■ Task item
The entries below contain a stretch that opens with the line containing "ltac:(record_setter eta_event ev_Category)." and closes with the line containing "ltac:(record_setter eta_event ev_NetworkContext)."; set down that stretch exactly, both ends included, and nothing else.

[Saved entries]

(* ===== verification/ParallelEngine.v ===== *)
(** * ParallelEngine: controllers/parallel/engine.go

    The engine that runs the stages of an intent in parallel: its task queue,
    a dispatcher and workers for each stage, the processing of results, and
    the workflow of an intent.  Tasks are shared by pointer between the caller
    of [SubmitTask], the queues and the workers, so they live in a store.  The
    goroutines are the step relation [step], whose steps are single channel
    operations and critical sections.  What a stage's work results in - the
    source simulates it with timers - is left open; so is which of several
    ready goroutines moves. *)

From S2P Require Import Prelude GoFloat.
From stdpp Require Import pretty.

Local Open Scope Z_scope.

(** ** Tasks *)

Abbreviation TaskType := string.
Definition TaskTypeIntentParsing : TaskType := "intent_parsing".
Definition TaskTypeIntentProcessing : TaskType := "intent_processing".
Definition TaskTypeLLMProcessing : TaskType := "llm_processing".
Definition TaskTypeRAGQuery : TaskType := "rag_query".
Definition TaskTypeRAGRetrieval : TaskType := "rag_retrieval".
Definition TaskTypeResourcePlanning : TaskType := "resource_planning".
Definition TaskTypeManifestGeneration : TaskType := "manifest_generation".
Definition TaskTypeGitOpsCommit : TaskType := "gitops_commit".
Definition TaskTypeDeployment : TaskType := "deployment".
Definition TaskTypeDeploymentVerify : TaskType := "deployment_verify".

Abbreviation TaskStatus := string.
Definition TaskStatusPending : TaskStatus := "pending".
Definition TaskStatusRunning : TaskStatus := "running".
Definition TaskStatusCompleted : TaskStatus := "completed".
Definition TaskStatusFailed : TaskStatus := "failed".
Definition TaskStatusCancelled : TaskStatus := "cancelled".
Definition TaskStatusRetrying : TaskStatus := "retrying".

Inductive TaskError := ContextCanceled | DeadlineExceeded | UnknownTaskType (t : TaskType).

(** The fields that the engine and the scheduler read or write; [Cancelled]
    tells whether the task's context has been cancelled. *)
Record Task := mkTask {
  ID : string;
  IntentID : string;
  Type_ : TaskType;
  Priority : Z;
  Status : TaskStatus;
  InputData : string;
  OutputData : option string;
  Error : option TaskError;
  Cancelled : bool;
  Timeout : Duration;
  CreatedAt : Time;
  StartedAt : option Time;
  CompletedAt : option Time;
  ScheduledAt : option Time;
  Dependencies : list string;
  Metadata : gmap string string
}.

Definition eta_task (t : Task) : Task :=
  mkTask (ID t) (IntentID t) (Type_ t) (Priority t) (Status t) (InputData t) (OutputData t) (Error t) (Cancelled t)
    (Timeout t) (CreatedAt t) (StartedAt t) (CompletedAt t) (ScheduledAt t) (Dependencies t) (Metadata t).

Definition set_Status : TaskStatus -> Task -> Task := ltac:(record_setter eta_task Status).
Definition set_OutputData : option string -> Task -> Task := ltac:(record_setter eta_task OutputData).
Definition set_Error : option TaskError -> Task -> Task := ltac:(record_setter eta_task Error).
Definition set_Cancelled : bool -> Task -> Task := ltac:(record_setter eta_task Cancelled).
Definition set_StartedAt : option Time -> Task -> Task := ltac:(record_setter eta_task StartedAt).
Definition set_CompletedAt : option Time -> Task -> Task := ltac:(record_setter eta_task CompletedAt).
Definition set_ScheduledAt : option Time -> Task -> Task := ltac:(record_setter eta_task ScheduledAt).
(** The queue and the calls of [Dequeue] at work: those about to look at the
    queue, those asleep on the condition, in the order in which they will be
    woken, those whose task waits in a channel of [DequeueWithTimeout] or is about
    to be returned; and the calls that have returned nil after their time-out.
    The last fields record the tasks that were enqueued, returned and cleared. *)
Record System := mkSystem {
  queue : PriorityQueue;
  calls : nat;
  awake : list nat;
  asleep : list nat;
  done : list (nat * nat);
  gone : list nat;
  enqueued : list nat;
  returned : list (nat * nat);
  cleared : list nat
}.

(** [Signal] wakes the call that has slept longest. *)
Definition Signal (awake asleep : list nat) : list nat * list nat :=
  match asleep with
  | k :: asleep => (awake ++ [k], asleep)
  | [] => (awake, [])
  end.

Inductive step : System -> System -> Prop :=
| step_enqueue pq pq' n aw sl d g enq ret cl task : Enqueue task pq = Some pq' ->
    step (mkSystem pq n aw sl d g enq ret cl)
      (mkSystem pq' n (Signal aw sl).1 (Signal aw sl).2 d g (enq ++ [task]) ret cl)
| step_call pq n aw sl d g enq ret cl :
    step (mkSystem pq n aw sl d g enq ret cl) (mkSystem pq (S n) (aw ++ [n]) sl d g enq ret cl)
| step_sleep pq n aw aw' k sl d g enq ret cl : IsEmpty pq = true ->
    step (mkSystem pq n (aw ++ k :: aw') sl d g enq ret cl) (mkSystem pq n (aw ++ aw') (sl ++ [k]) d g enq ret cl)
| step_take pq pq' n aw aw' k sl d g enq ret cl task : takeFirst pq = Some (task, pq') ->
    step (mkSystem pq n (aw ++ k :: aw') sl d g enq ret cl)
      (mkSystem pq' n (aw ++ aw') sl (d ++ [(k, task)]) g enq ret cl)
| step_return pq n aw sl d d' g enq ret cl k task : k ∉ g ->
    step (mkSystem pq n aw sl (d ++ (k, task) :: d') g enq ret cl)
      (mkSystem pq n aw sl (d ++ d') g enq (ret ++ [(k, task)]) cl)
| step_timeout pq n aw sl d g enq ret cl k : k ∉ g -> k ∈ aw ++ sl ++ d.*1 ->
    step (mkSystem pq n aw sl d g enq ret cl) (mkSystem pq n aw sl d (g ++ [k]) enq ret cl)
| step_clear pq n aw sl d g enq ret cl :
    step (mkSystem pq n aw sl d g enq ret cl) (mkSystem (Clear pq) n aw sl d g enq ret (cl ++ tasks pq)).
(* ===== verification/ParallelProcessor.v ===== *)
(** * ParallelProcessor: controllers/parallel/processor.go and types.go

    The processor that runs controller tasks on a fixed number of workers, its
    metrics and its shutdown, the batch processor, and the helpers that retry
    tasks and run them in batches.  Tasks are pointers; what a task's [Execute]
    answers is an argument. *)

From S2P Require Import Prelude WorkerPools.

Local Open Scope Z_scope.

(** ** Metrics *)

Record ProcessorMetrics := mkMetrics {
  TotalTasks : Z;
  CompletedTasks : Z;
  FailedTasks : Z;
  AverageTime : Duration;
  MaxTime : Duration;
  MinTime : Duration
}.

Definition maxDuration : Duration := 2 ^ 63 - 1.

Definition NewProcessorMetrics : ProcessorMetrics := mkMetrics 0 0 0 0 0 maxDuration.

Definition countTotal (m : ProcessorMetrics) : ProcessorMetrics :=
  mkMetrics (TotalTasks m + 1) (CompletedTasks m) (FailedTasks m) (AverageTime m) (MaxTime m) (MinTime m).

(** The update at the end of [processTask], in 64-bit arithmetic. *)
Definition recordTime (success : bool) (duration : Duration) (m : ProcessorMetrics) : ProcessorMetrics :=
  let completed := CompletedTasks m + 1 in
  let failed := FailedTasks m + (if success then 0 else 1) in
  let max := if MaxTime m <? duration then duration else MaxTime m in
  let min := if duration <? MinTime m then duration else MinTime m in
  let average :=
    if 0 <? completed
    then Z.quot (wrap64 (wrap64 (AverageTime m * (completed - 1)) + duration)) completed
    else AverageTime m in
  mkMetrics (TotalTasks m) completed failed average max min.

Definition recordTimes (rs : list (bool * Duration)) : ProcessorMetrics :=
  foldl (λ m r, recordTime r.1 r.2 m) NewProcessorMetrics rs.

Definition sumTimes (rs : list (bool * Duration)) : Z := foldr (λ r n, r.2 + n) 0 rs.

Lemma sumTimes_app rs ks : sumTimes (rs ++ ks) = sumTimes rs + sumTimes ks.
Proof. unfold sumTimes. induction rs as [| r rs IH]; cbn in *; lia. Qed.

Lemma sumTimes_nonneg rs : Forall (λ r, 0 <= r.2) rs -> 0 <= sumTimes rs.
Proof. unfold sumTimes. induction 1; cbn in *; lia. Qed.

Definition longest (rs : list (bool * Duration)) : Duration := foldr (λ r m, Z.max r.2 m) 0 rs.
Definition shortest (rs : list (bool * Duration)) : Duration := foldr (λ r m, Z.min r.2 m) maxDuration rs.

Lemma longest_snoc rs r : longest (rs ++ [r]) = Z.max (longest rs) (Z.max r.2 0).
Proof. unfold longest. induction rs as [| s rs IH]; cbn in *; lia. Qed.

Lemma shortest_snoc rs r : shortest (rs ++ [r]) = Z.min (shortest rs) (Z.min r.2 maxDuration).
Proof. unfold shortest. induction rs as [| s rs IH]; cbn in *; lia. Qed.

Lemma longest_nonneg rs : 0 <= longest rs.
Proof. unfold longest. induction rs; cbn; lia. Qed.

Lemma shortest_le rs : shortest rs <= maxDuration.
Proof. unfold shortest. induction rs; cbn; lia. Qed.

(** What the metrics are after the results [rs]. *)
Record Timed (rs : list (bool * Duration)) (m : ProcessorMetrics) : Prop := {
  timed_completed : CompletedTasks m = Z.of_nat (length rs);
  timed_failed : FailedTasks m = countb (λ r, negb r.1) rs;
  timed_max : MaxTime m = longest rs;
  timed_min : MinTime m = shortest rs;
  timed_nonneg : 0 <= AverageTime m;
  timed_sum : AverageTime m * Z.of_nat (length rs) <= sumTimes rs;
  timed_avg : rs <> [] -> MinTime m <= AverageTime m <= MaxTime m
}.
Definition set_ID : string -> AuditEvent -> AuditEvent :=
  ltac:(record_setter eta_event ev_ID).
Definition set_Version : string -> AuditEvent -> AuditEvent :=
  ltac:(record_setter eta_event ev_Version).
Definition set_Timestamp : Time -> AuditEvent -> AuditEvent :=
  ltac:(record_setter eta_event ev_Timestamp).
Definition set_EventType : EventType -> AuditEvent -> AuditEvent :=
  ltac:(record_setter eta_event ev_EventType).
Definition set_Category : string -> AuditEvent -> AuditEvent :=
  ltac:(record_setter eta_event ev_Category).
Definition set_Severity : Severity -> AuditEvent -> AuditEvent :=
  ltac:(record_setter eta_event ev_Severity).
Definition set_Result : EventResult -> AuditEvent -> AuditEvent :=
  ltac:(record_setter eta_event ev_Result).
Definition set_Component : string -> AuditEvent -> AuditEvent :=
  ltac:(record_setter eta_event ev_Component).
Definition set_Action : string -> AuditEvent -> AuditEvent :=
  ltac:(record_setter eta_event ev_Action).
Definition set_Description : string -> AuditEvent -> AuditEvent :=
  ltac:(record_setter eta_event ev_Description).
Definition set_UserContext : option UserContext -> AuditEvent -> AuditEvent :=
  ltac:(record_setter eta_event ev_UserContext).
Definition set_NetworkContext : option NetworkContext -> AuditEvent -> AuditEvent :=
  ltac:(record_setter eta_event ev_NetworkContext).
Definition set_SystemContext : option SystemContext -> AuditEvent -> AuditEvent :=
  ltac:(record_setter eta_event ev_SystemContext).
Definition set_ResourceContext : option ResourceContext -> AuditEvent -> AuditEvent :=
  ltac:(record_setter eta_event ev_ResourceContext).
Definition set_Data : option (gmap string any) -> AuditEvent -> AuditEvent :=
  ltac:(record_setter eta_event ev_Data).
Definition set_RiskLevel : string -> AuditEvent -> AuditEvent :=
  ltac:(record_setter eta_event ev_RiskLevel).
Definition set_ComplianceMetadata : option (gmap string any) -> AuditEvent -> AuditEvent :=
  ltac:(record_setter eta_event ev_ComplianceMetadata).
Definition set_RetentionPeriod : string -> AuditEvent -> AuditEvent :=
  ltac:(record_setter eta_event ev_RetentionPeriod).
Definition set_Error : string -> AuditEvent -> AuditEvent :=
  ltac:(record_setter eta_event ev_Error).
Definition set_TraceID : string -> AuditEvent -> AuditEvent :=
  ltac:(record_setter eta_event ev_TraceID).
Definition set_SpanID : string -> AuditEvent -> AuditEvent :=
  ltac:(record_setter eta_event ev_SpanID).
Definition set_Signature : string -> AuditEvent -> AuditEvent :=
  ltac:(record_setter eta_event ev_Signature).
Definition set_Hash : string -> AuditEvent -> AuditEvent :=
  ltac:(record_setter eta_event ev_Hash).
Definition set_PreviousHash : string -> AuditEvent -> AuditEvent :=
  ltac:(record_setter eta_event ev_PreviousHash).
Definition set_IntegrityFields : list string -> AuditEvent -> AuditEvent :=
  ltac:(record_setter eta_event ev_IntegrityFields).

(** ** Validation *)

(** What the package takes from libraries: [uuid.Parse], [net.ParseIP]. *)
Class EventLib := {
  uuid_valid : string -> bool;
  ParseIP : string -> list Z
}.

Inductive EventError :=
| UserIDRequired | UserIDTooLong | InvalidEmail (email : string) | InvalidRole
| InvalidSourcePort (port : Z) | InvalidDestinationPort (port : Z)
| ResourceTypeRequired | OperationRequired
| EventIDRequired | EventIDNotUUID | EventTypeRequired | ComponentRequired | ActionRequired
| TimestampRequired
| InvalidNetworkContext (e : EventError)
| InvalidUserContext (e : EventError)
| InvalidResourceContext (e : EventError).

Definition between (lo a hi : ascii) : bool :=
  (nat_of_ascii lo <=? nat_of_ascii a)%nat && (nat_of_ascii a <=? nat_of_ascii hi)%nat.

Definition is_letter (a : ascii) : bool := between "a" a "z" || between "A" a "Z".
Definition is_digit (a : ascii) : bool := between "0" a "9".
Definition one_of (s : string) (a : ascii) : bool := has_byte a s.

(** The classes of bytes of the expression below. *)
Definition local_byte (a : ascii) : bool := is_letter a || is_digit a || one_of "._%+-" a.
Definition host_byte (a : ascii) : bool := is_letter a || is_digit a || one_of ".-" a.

■ Output of the exercise
  ltac:(record_setter eta_event ev_Category).
Definition set_Severity : Severity -> AuditEvent -> AuditEvent :=
  ltac:(record_setter eta_event ev_Severity).
Definition set_Result : EventResult -> AuditEvent -> AuditEvent :=
  ltac:(record_setter eta_event ev_Result).
Definition set_Component : string -> AuditEvent -> AuditEvent :=
  ltac:(record_setter eta_event ev_Component).
Definition set_Action : string -> AuditEvent -> AuditEvent :=
  ltac:(record_setter eta_event ev_Action).
Definition set_Description : string -> AuditEvent -> AuditEvent :=
  ltac:(record_setter eta_event ev_Description).
Definition set_UserContext : option UserContext -> AuditEvent -> AuditEvent :=
  ltac:(record_setter eta_event ev_UserContext).
Definition set_NetworkContext : option NetworkContext -> AuditEvent -> AuditEvent :=
  ltac:(record_setter eta_event ev_NetworkContext).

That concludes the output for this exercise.